Family Responsibilities
Each family should seek the salvation and godliness of its children (Mal 2:15), prepare its members for service (1 Tim 3:1-5), and glorify God (1 Cor 10:31). To do this, certain obstacles must be significantly reduced. These include significant individual problems, poor interpersonal skills, unhealthy commitment to the family, habitual individual selfishness, inappropriate domination, and lack of true intimacy as reflected in either emotional distance or enmeshment.

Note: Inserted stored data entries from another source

Lemma tickets_of_nonneg ps l i : tickets_ok ps l → i ∈ l → 0 ≤ tickets_of ps i.
Proof. intros [H _] Hi. unfold tickets_of. case_decide as Hr; [|lia]. specialize (H i Hi Hr). lia. Qed.

Lemma total_nonneg ps l : tickets_ok ps l → 0 ≤ total ps l.
Proof.
  intros [H _]. induction l as [|i l IH]; simpl; [lia|].
  assert (0 ≤ tickets_of ps i).
  { unfold tickets_of. case_decide as Hr; [|lia]. specialize (H i ltac:(by left) Hr). lia. }
  assert (0 ≤ total ps l); [|lia]. apply IH. intros j Hj. apply H. by right.
Qed.

Lemma tickets_ok_tail ps i l : tickets_ok ps (i :: l) → tickets_ok ps l.
Proof.
  intros H. pose proof (tickets_of_nonneg ps _ i H ltac:(by left)). destruct H as [H1 H2].
  split; [intros j Hj; apply H1; by right|simpl in H2; lia].
Qed.

Lemma lbs_total_loop l b s :
  tickets_ok (procs s) l → 0 ≤ b → b + total (procs s) l < 2 ^ 31 →
  for_fold l (λ sum i, let! p := get i in
    ret (if decide (state p = RUNNABLE) then s32 (sum + tickets p) else sum)) b s =
  Ret (b + total (procs s) l) s.
Proof.
  revert b. induction l as [|i l IH]; intros b Hok Hb Hmax; simpl; [by rewrite Z.add_0_r|].
  simpl in Hmax. pose proof (tickets_of_nonneg _ _ i Hok ltac:(by left)) as Hi.
  pose proof (tickets_ok_tail _ _ _ Hok) as Hok'. pose proof (total_nonneg _ _ Hok').
  unfold bind at 1 2, get, gets, ret.
  replace (if decide (state (procs s !!! i) = RUNNABLE) then _ else b)
    with (b + tickets_of (procs s) i).
  2:{ unfold tickets_of, runnable in *.
      destruct (decide (state (procs s !!! i) = RUNNABLE)); [|lia]. rewrite s32_small; lia. }
  rewrite IH; [f_equal; lia|done|lia|lia].
Qed.

Lemma lbs_total_eq s :
  tickets_ok (procs s) table → lbs_total s = Ret (total (procs s) table) s.
Proof. intros H. pose proof (proj2 H). by apply (lbs_total_loop table 0). Qed.
Lemma victim_exists dev s a l :
  refines dev s a → lru (bufs s) l → (size (aref a) < nbuf)%nat → victim (bufs s) l ≠ None.
Proof.
  intros R Hl Hsz Hn.
  assert (∀ b, (b < 30)%nat → refcnt (bufs s !!! b) ≠ 0) as Hrc.
  { intros b Hb Hz. apply (lru_elem _ _ _ Hl) in Hb. eapply find_none in Hn.
    - simpl in Hn. by rewrite Hz in Hn.
    - apply in_rev. rewrite rev_involutive. by apply list_elem_of_In. }
  assert (∀ b, (b < 30)%nat → b_dev (bufs s !!! b) = dev ∧ is_Some (aref a !! blockno (bufs s !!! b))) as Hd.
  { intros b Hb. destruct (rf_buf _ _ _ R b Hb) as [(_ & Hz & _)|(E & _ & Er & _)]; [by destruct (Hrc b Hb)|].
    split; [done|]. apply (ref_pos _ _ (rf_ok _ _ _ R)). pose proof (ref_range a (blockno (bufs s !!! b)) (rf_ok _ _ _ R)).
    specialize (Hrc b Hb). lia. }
  set (ks := (λ b, blockno (bufs s !!! b)) <$> seq 0 30).
  assert (NoDup ks) as Hnd.
  { apply NoDup_fmap_2_strong; [|apply NoDup_seq]. intros b1 b2 [_ H1]%elem_of_seq [_ H2]%elem_of_seq E.
    apply (rf_uniq _ _ _ R); [lia|lia| | |done]; rewrite (proj1 (Hd b1 ltac:(lia))); [apply (rf_dev _ _ _ R)|].
    by rewrite (proj1 (Hd b2 ltac:(lia))). }
  assert ((list_to_set ks : gset Z) ⊆ dom (aref a)) as Hsub.
  { intros k [b [-> [_ Hb]%elem_of_seq]]%elem_of_list_to_set%list_elem_of_fmap. apply elem_of_dom. apply Hd. lia. }
  apply subseteq_size in Hsub. rewrite size_list_to_set in Hsub by done.
  rewrite size_dom in Hsub. unfold ks in Hsub. rewrite length_fmap, length_seq in Hsub. unfold nbuf in Hsub, Hsz. lia.
Qed.

Lemma lock_free dev s a b :
  refines dev s a → (b < 30)%nat → refcnt (bufs s !!! b) = 0 → sl_locked (b_lock (bufs s !!! b)) = false.
Proof.
  intros R Hb Hz. destruct (rf_buf _ _ _ R b Hb) as [(_ & _ & H)|(_ & _ & Er & _ & Hl)]; [done|].
  unfold lock_ok in Hl. destruct (aheld a !! _) as [b'|] eqn:E; [|done].
  apply (ok_held _ (rf_ok _ _ _ R)), (ref_pos _ _ (rf_ok _ _ _ R)) in E. lia.
Qed.

Lemma bread_hit dev s a l bno b :
  refines dev s a → lru (bufs s) l → aheld a !! bno = None → ref a bno + 1 < 2 ^ 31 →
  cached (bufs s) dev bno l = Some b →
  wp (bread dev bno) (λ b s', refines dev s' (a_read bno b a)) s.
Proof.
  intros R Hl Hh Hr Ec. pose proof (proj1 (proj1 Hl)) as Hlen.
  pose proof Ec as Ec'. apply cached_some in Ec' as (Hb%(lru_elem _ _ _ Hl) & E1 & E2).
  destruct (refines_cached _ _ _ _ R Hb E1) as (Hv & Erc & Hdata & Hlk).
  unfold lock_ok in Hlk. rewrite E2, Hh in Hlk.
  assert (bget dev bno s = Ret b (s <| bufs := alter (take_lock (mypid s) ∘ share_buf) b (bufs s) |>)) as E.
  { rewrite (bget_eq s l); [by rewrite Ec|done| |congruence].
    intros c Hc%(lru_elem _ _ _ Hl). by eapply lock_free. }
  eapply wp_intro; [apply (bread_fill _ _ _ _ _ _ E eq_refl); [lia|done]|].
  pose proof (ref_range a bno (rf_ok _ _ _ R)).
  assert ((fill (disk_block s bno) ∘ (take_lock (mypid s) ∘ share_buf)) (bufs s !!! b) =
    take_lock (mypid s) (share_buf (bufs s !!! b))) as Ef.
  { unfold compose, fill. simpl. by rewrite Hv. }
  apply (refines_alter dev s a _ b _ bno); rewrite ?Ef; try done.
  - intros k Hk. destruct (agree_set_ref bno (ref a bno + 1) a k Hk) as (A1 & A2 & A3).
    split; [done|]. split; [done|]. by apply lookup_insert_ne.
  - apply a_read_ok; [apply (rf_ok _ _ _ R)|done].
  - intros x. unfold compose, fill. simpl. by destruct (valid x).
  - by eapply refines_others.
  - by left.
  - right. unfold lock_ok, take_lock, share_buf. simpl. rewrite E2, Hdata, E2, Erc, E2.
    rewrite u32_small by lia. split; [done|]. split; [done|]. split; [|split; [done|]].
    + change (ref a bno + 1 = ref (set_ref bno (ref a bno + 1) a) bno). rewrite ref_set. by rewrite decide_True.
    + by rewrite lookup_insert_eq.
Qed.

Lemma bread_miss dev s a l bno b :
  refines dev s a → lru (bufs s) l → ref a bno + 1 < 2 ^ 31 →
  cached (bufs s) dev bno l = None → victim (bufs s) l = Some b →
  wp (bread dev bno) (λ b s', refines dev s' (a_read bno b a)) s.
Proof.
  intros R Hl Hr Ec Ev. pose proof (proj1 (proj1 Hl)) as Hlen.
  pose proof Ev as Ev'. apply victim_some in Ev' as [Hb%(lru_elem _ _ _ Hl) Hrc].
  assert (∀ c, (c < 30)%nat → b_dev (bufs s !!! c) = dev → blockno (bufs s !!! c) ≠ bno) as Hnone.
  { intros c Hc H1 H2. eapply cached_none; [exact Ec| |done|done]. by apply (lru_elem _ _ _ Hl). }
  assert (bget dev bno s = Ret b (s <| bufs := alter (take_lock (mypid s) ∘ reuse dev bno) b (bufs s) |>)) as E.
  { rewrite (bget_eq s l); [by rewrite Ec, Ev|done| |congruence].
    intros c Hc%(lru_elem _ _ _ Hl). by eapply lock_free. }
  eapply wp_intro; [apply (bread_fill _ _ _ _ _ _ E eq_refl); [lia|done]|].
  assert (aref a !! bno = None) as Har.
  { destruct (aref a !! bno) eqn:Er; [|done]. destruct (rf_dom _ _ _ R bno) as (c & Hc & E1 & E2); [by eexists|].
    by destruct (Hnone c Hc). }
  apply (refines_alter dev s a _ b _ bno); try done.
  - intros k Hk. destruct (agree_set_ref bno (ref a bno + 1) a k Hk) as (A1 & A2 & A3).
    split; [done|]. split; [done|]. by apply lookup_insert_ne.
  - apply a_read_ok; [apply (rf_ok _ _ _ R)|done].
  - intros c Hc _. by apply Hnone.
  - by right.
  - right. unfold lock_ok. simpl. split; [done|]. split; [done|]. split; [|split].
    + change (1 = ref (set_ref bno (ref a bno + 1) a) bno). rewrite ref_set. rewrite decide_True by done.
      unfold ref. by rewrite Har.
    + rewrite (rf_disk _ _ _ R). symmetry. by apply (ok_clean _ (rf_ok _ _ _ R)).
    + by rewrite lookup_insert_eq.
Qed.

Lemma bread_refines dev s a bno :
  refines dev s a → aheld a !! bno = None → ref a bno + 1 < 2 ^ 31 → room bno a →
  wp (bread dev bno) (λ b s', refines dev s' (a_read bno b a)) s.
Proof.
  intros R Hh Hr Hroom. destruct (rf_lru _ _ _ R) as [l Hl].
  destruct (cached (bufs s) dev bno l) as [b|] eqn:Ec; [by eapply bread_hit|].
  destruct (victim (bufs s) l) as [b|] eqn:Ev; [by eapply bread_miss|]. exfalso.
  destruct Hroom as [Hi|Hsz]; [|by eapply victim_exists].
  destruct (rf_dom _ _ _ R bno Hi) as (c & Hc & E1 & E2).
  eapply cached_none; [exact Ec| |done|done]. by apply (lru_elem _ _ _ Hl).
Qed.

(** The caller changes the data of a buffer it holds. *)
Definition bset_data (b : nat) (d : list Z) : M bst unit := bset b (λ x, x <| b_data := d |>).

Lemma bset_data_refines dev s a bno b d :
  refines dev s a → aheld a !! bno = Some b → length d = Z.to_nat BSIZE →
  wp (bset_data b d) (λ _ s', refines dev s' (a_set bno d a)) s.
Proof.
  intros R Hh Hd. destruct (refines_held _ _ _ _ _ R Hh) as (Hb & E1 & E2 & _).
  destruct (refines_cached _ _ _ _ R Hb E1) as (Hv & Erc & Hdata & Hlk).
  eapply wp_intro; [reflexivity|]. apply (refines_alter dev s a _ b _ bno); try done.
  - intros k Hk. split; [done|]. split; [|done]. simpl. by rewrite fset_ne.
  - apply a_set_ok; [apply (rf_ok _ _ _ R)| |done]. by eapply (ok_held _ (rf_ok _ _ _ R)).
  - by eapply refines_others.
  - by left.
  - right. split; [done|]. split; [done|]. split; [exact Erc|]. split; [|exact Hlk].
    simpl. rewrite E2. by rewrite fset_eq.
Qed.

(** Reference counts: [bpin], [bunpin] and the first half of [brelse]. *)
Lemma recount_refines dev s a a' b f bno n :
  refines dev s a → (b < 30)%nat → b_dev (bufs s !!! b) = dev → blockno (bufs s !!! b) = bno →
  (∀ x, next (f x) = next x ∧ prev (f x) = prev x ∧ b_dev (f x) = b_dev x ∧ blockno (f x) = blockno x ∧
    valid (f x) = valid x ∧ b_data (f x) = b_data x) →
  refcnt (f (bufs s !!! b)) = n → aref a' = aref (set_ref bno n a) → acontent a' = acontent a →
  adisk a' = adisk a → awrites a' = awrites a → (∀ k, k ≠ bno → aheld a' !! k = aheld a !! k) →
  lock_ok (mypid s) a' b (f (bufs s !!! b)) → acache_ok a' →
  refines dev (s <| bufs := alter f b (bufs s) |>) a'.
Proof.
  intros R Hb E1 E2 Hf Hn Ha1 Ha2 Ha3 Ha4 Ha5 Hlk Hok.
  destruct (refines_cached _ _ _ _ R Hb E1) as (Hv & Erc & Hdata & _).
  destruct (Hf (bufs s !!! b)) as (_ & _ & F3 & F4 & F5 & F6).
  apply (refines_alter dev s a _ b _ bno); try done.
  - intros k Hk. rewrite Ha1, Ha2, Ha5 by done. split; [by apply aref_set_ne|done].
  - intros x. by destruct (Hf x) as (? & ? & _).
  - congruence.
  - congruence.
  - by eapply refines_others.
  - by left.
  - right. split; [congruence|]. split; [congruence|]. split; [|split; [|done]].
    + rewrite F4, E2, Hn. unfold ref. rewrite Ha1.
      change (default 0 (aref (set_ref bno n a) !! bno)) with (ref (set_ref bno n a) bno).
      rewrite ref_set. by rewrite decide_True.
    + rewrite F6, F4, Ha2. done.
  - intros k. by rewrite Ha3.
Qed.

Lemma bpin_refines dev s a bno b :
  refines dev s a → aheld a !! bno = Some b → ref a bno + 1 < 2 ^ 31 →
  wp (bpin b) (λ _ s', refines dev s' (a_pin bno a)) s.
Proof.
  intros R Hh Hr. destruct (refines_held _ _ _ _ _ R Hh) as (Hb & E1 & E2 & _).
  destruct (refines_cached _ _ _ _ R Hb E1) as (_ & Erc & _ & Hlk).
  pose proof (ref_range a bno (rf_ok _ _ _ R)).
  eapply wp_intro; [reflexivity|]. apply (recount_refines dev s a _ b _ bno (ref a bno + 1)); try done.
  - simpl. rewrite Erc, E2, u32_small; [done|lia].
  - by apply a_pin_ok; [apply (rf_ok _ _ _ R)|].
Qed.

Lemma bunpin_refines dev s a bno b :
  refines dev s a → aheld a !! bno = Some b → 1 < ref a bno →
  wp (bunpin b) (λ _ s', refines dev s' (a_unpin bno a)) s.
Proof.
  intros R Hh Hr. destruct (refines_held _ _ _ _ _ R Hh) as (Hb & E1 & E2 & _).
  destruct (refines_cached _ _ _ _ R Hb E1) as (_ & Erc & _ & Hlk).
  pose proof (ref_range a bno (rf_ok _ _ _ R)).
  eapply wp_intro; [reflexivity|]. apply (recount_refines dev s a _ b _ bno (ref a bno - 1)); try done.
  - simpl. rewrite Erc, E2, u32_small; [done|lia].
  - by apply a_unpin_ok; [apply (rf_ok _ _ _ R)|].
Qed.

Lemma bwrite_refines dev s a bno b :
  refines dev s a → aheld a !! bno = Some b →
  wp (bwrite b) (λ _ s', refines dev s' (a_write bno a)) s.
Proof.
  intros R Hh. destruct (refines_held _ _ _ _ _ R Hh) as (Hb & E1 & E2 & Hme).
  destruct (refines_cached _ _ _ _ R Hb E1) as (_ & _ & Hdata & _).
  unfold bwrite. apply wp_bind. eapply wp_intro; [by apply holdingsleep_eq|]. simpl negb. cbv iota.
  eapply wp_intro; [reflexivity|].
  destruct R as [H1 H2 H3 H4 H5 H6 H7 H8]. split; [done|done|done|done|done|by apply a_write_ok| |].
  - intros k. unfold disk_block. simpl. rewrite E2. unfold fset. case_decide as Hk.
    + subst k. rewrite lookup_insert_eq. simpl. by rewrite Hdata, E2.
    + rewrite lookup_insert_ne by done. apply H7.
  - simpl. rewrite H8. by rewrite Hdata, E2.
Qed.

(** Relinking moves no payload. *)
Definition payload (x : buf) := (valid x, b_dev x, blockno x, b_lock x, refcnt x, b_data x).

Lemma payload_alter f b (bs : list buf) c :
  (∀ x, payload (f x) = payload x) → payload (alter f b bs !!! c) = payload (bs !!! c).
Proof. intros Hf. rewrite list_lookup_total_alter. case_decide as Hd; [|done]. destruct Hd as [-> _]. apply Hf. Qed.
Lemma payload_relink b bs c : payload (relink b (unlink b bs) !!! c) = payload (bs !!! c).
Proof. unfold relink, unlink. by rewrite !payload_alter. Qed.

Lemma refines_payload dev s a bs' l :
  refines dev s a → lru bs' l → (∀ c, payload (bs' !!! c) = payload (bufs s !!! c)) →
  refines dev (s <| bufs := bs' |>) a.
Proof.
  intros [H1 H2 H3 H4 H5 H6 H7 H8] Hl Hp.
  assert (∀ c, valid (bs' !!! c) = valid (bufs s !!! c) ∧ b_dev (bs' !!! c) = b_dev (bufs s !!! c) ∧
    blockno (bs' !!! c) = blockno (bufs s !!! c) ∧ b_lock (bs' !!! c) = b_lock (bufs s !!! c) ∧
    refcnt (bs' !!! c) = refcnt (bufs s !!! c) ∧ b_data (bs' !!! c) = b_data (bufs s !!! c)) as Hp'.
  { intros c. specialize (Hp c). unfold payload in Hp. by simplify_eq. }
  split; [done|by exists l| | | |done|done|done].
  - intros b1 b2. simpl. destruct (Hp' b1) as (_ & -> & -> & _), (Hp' b2) as (_ & -> & -> & _). apply H3.
  - intros b Hb. simpl. specialize (H4 b Hb). unfold buf_ok, lock_ok in *.
    destruct (Hp' b) as (-> & -> & -> & -> & -> & ->). done.
  - intros bno Hr. simpl. destruct (H5 bno Hr) as (b & Hb & E1 & E2). exists b.
    by destruct (Hp' b) as (_ & -> & -> & _).
Qed.

Lemma brelse_refines dev s a bno b :
  refines dev s a → aheld a !! bno = Some b → (ref a bno = 1 → acontent a bno = adisk a bno) →
  wp (brelse b) (λ _ s', refines dev s' (a_release bno a)) s.
Proof.
  intros R Hh Hw. destruct (refines_held _ _ _ _ _ R Hh) as (Hb & E1 & E2 & Hme).
  destruct (refines_cached _ _ _ _ R Hb E1) as (_ & Erc & _ & _).
  pose proof (ref_range a bno (rf_ok _ _ _ R)) as Hrg.
  pose proof (proj1 (ref_pos _ _ (rf_ok _ _ _ R)) (ok_held _ (rf_ok _ _ _ R) _ _ Hh)) as Hpos.
  destruct (rf_lru _ _ _ R) as [l Hl]. pose proof (proj1 (proj1 Hl)) as Hlen.
  eapply wp_intro; [apply brelse_eq; [done|lia]|].
  set (sw := s <| bwoken := bwoken s ++ [b] |>).
  assert (refines dev sw a) as Rw by (by destruct R).
  assert (refines dev (sw <| bufs := alter released b (bufs sw) |>) (a_release bno a)) as R'.
  { apply (recount_refines dev sw a _ b _ bno (ref a bno - 1)); try done.
    - simpl. rewrite Erc, E2, u32_small; [done|lia].
    - intros k Hk. simpl. by rewrite lookup_delete_ne.
    - unfold lock_ok. simpl. rewrite E2. by rewrite lookup_delete_eq.
    - by apply a_release_ok; [apply (rf_ok _ _ _ R)| |]. }
  destruct (_ =? 0); [|exact R']. set (s1 := sw <| bufs := alter released b (bufs sw) |>) in R'.
  pose proof (refines_payload _ s1 _ (relink b (unlink b (bufs s1))) (b :: filter (λ c, c ≠ b) l) R') as Rp.
  apply Rp; [|intros c; apply payload_relink]. apply move_front; [by apply lru_keep|done].
Qed.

As much as possible, families should provide for the physical necessities of life (1 Tim 5:3-8). The personality growth of each member ought to be facilitated through displaying love, acceptance, and warmth as well as providing support, and safety. Godly values and interpersonal skills also need to be taught. Individual differences are tolerated because the goal is to enable children to be able to emotionally leave home so they can truly cleave to their spouse. After all, when children are taught to keep secrets to preserve a parent’s image or to always comply with what their parent wants, they may formally stand with their spouse but their heart will belong to their parent. Hence, when a parent is told ‘no’ the spouse is likely to be criticized for violating the rule in the family of origin – ‘do what mom wants.’
Healthy families teach grace, allow differences, and don’t insist that members be more mature than they are currently capable. They pray, persevere in doing good, establish a godly group of people to support them (Gal 6:2), and eliminate or limit interaction with those outside the nuclear family who undermine family health (Prov 22:24-25; 1 Cor 5:11; Tit 3:10; Heb 12:1).
Loving trust is more important than mere head knowledge.